[DATA EXTRACTS]

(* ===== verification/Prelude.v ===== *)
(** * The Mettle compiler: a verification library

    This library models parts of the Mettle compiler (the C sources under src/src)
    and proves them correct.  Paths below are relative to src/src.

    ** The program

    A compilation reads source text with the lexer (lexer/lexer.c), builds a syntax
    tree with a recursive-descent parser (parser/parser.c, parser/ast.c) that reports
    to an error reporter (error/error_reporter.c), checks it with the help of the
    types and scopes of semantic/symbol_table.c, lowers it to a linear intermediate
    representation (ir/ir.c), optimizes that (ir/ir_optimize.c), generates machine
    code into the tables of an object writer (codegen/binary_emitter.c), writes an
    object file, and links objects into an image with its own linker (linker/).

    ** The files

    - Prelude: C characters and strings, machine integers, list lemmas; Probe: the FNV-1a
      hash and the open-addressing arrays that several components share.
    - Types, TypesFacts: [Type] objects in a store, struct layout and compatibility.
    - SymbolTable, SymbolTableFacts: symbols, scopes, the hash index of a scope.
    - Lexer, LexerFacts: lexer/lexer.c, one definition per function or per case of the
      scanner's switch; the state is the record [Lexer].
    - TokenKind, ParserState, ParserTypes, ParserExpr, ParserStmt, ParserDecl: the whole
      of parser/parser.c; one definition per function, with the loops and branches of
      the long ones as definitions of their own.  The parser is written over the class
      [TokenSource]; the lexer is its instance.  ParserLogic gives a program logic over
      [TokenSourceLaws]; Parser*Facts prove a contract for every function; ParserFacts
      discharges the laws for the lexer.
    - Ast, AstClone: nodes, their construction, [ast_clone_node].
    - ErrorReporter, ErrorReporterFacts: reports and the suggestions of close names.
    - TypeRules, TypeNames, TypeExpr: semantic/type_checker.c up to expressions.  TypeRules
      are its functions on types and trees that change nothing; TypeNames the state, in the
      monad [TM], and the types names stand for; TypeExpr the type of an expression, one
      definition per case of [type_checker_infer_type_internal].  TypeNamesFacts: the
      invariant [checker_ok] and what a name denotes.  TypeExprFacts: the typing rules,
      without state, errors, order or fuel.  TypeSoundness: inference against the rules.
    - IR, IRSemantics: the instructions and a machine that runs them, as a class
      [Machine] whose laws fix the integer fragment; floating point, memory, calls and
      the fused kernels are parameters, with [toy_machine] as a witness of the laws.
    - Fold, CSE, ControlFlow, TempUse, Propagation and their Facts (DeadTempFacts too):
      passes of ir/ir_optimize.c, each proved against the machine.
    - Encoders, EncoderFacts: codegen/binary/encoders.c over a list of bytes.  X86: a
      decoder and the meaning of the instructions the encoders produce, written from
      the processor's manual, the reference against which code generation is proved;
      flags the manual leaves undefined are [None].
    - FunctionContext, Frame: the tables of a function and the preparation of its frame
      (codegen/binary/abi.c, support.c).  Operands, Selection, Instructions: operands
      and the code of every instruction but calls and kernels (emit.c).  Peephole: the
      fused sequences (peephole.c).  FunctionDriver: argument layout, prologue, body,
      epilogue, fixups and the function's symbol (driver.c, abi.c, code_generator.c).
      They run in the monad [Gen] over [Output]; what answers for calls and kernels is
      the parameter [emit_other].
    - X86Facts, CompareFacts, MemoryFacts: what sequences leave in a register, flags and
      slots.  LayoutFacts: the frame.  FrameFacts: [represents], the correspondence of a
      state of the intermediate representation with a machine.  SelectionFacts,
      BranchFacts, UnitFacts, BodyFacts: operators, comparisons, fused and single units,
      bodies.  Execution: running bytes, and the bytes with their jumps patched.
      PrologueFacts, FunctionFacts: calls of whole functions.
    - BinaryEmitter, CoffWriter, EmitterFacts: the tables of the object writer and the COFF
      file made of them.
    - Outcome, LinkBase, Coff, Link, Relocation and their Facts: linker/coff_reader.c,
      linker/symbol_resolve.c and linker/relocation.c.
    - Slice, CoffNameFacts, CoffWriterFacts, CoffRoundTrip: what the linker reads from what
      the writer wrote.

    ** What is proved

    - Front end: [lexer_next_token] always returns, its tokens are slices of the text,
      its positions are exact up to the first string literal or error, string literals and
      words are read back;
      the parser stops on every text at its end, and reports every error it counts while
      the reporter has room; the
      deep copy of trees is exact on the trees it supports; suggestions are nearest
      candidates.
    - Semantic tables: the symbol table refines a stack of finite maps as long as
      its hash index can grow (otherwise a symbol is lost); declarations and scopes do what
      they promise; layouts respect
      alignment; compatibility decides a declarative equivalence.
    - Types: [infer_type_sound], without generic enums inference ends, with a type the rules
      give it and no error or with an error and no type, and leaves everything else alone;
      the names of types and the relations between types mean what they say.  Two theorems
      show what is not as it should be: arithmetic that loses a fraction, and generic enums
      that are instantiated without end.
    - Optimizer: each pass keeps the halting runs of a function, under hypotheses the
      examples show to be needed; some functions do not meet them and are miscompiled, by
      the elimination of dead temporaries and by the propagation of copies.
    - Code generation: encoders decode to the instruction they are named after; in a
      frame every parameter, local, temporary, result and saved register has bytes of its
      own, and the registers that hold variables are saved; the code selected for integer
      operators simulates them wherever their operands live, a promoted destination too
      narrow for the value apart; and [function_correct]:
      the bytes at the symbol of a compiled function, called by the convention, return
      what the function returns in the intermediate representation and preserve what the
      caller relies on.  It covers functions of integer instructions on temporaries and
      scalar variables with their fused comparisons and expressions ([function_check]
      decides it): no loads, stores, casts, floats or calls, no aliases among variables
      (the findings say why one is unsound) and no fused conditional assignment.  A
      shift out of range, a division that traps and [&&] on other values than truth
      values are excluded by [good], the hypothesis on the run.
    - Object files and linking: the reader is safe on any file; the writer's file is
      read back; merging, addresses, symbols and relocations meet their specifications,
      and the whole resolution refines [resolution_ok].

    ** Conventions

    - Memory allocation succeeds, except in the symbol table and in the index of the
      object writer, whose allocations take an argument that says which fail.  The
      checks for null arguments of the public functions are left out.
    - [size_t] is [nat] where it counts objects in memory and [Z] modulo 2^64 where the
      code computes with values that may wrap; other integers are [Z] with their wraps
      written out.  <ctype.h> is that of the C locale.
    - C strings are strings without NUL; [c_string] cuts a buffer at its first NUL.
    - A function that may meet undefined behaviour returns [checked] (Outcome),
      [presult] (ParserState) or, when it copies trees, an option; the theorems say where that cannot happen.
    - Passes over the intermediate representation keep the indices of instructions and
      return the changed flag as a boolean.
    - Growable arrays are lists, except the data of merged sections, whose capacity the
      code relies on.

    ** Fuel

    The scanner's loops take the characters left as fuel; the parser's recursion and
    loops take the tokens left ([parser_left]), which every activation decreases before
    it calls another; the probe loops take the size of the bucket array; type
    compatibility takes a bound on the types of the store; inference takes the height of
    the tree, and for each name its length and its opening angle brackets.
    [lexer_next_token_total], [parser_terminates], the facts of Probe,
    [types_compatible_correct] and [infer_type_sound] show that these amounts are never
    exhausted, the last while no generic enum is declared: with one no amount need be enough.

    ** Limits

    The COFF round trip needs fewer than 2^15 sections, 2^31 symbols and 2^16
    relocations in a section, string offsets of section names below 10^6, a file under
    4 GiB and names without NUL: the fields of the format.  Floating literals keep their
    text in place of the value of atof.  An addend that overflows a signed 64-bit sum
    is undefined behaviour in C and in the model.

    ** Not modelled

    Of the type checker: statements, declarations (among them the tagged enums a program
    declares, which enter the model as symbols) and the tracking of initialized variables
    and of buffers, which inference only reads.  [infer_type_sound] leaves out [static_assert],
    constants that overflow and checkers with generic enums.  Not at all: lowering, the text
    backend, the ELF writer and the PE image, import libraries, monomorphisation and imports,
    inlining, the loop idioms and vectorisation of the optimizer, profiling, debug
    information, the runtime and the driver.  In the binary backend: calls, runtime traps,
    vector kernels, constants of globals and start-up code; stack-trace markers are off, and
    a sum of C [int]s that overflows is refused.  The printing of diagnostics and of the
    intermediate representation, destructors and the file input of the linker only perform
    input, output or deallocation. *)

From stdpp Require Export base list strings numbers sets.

[/DATA EXTRACTS]
[DATA EXTRACTS]

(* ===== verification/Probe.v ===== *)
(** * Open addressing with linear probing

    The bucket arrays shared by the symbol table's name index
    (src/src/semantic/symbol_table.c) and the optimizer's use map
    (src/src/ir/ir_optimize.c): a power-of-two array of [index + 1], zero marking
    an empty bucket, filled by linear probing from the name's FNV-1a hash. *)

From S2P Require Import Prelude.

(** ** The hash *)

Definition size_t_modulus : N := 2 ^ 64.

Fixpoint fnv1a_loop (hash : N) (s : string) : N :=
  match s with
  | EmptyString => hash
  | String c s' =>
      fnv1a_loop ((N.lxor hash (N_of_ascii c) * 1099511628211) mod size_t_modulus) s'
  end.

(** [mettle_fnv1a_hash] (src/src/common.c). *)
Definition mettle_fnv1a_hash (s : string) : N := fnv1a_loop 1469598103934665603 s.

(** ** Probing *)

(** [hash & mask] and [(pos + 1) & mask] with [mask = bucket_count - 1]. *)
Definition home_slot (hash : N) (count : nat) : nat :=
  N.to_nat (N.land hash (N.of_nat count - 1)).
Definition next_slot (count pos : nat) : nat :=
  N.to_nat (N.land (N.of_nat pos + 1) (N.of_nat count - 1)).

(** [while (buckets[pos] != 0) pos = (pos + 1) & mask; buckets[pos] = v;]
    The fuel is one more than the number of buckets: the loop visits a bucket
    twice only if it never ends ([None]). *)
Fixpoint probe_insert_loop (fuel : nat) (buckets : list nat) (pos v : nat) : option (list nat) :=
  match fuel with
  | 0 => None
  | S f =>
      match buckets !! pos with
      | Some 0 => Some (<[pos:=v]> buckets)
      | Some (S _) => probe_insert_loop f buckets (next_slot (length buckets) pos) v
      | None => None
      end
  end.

[/DATA EXTRACTS]

TASK STATEMENT:
The answer is the run of lines above from the line containing "(* ===== verification/Prelude.v ===== *)" through the line containing "of parser/parser.c; one", copied exactly and alone.

WRITTEN SOLUTION:
(* ===== verification/Prelude.v ===== *)
(** * The Mettle compiler: a verification library

    This library models parts of the Mettle compiler (the C sources under src/src)
    and proves them correct.  Paths below are relative to src/src.

    ** The program

    A compilation reads source text with the lexer (lexer/lexer.c), builds a syntax
    tree with a recursive-descent parser (parser/parser.c, parser/ast.c) that reports
    to an error reporter (error/error_reporter.c), checks it with the help of the
    types and scopes of semantic/symbol_table.c, lowers it to a linear intermediate
    representation (ir/ir.c), optimizes that (ir/ir_optimize.c), generates machine
    code into the tables of an object writer (codegen/binary_emitter.c), writes an
    object file, and links objects into an image with its own linker (linker/).

    ** The files

    - Prelude: C characters and strings, machine integers, list lemmas; Probe: the FNV-1a
      hash and the open-addressing arrays that several components share.
    - Types, TypesFacts: [Type] objects in a store, struct layout and compatibility.
    - SymbolTable, SymbolTableFacts: symbols, scopes, the hash index of a scope.
    - Lexer, LexerFacts: lexer/lexer.c, one definition per function or per case of the
      scanner's switch; the state is the record [Lexer].
    - TokenKind, ParserState, ParserTypes, ParserExpr, ParserStmt, ParserDecl: the whole
      of parser/parser.c; one definition per function, with the loops and branches of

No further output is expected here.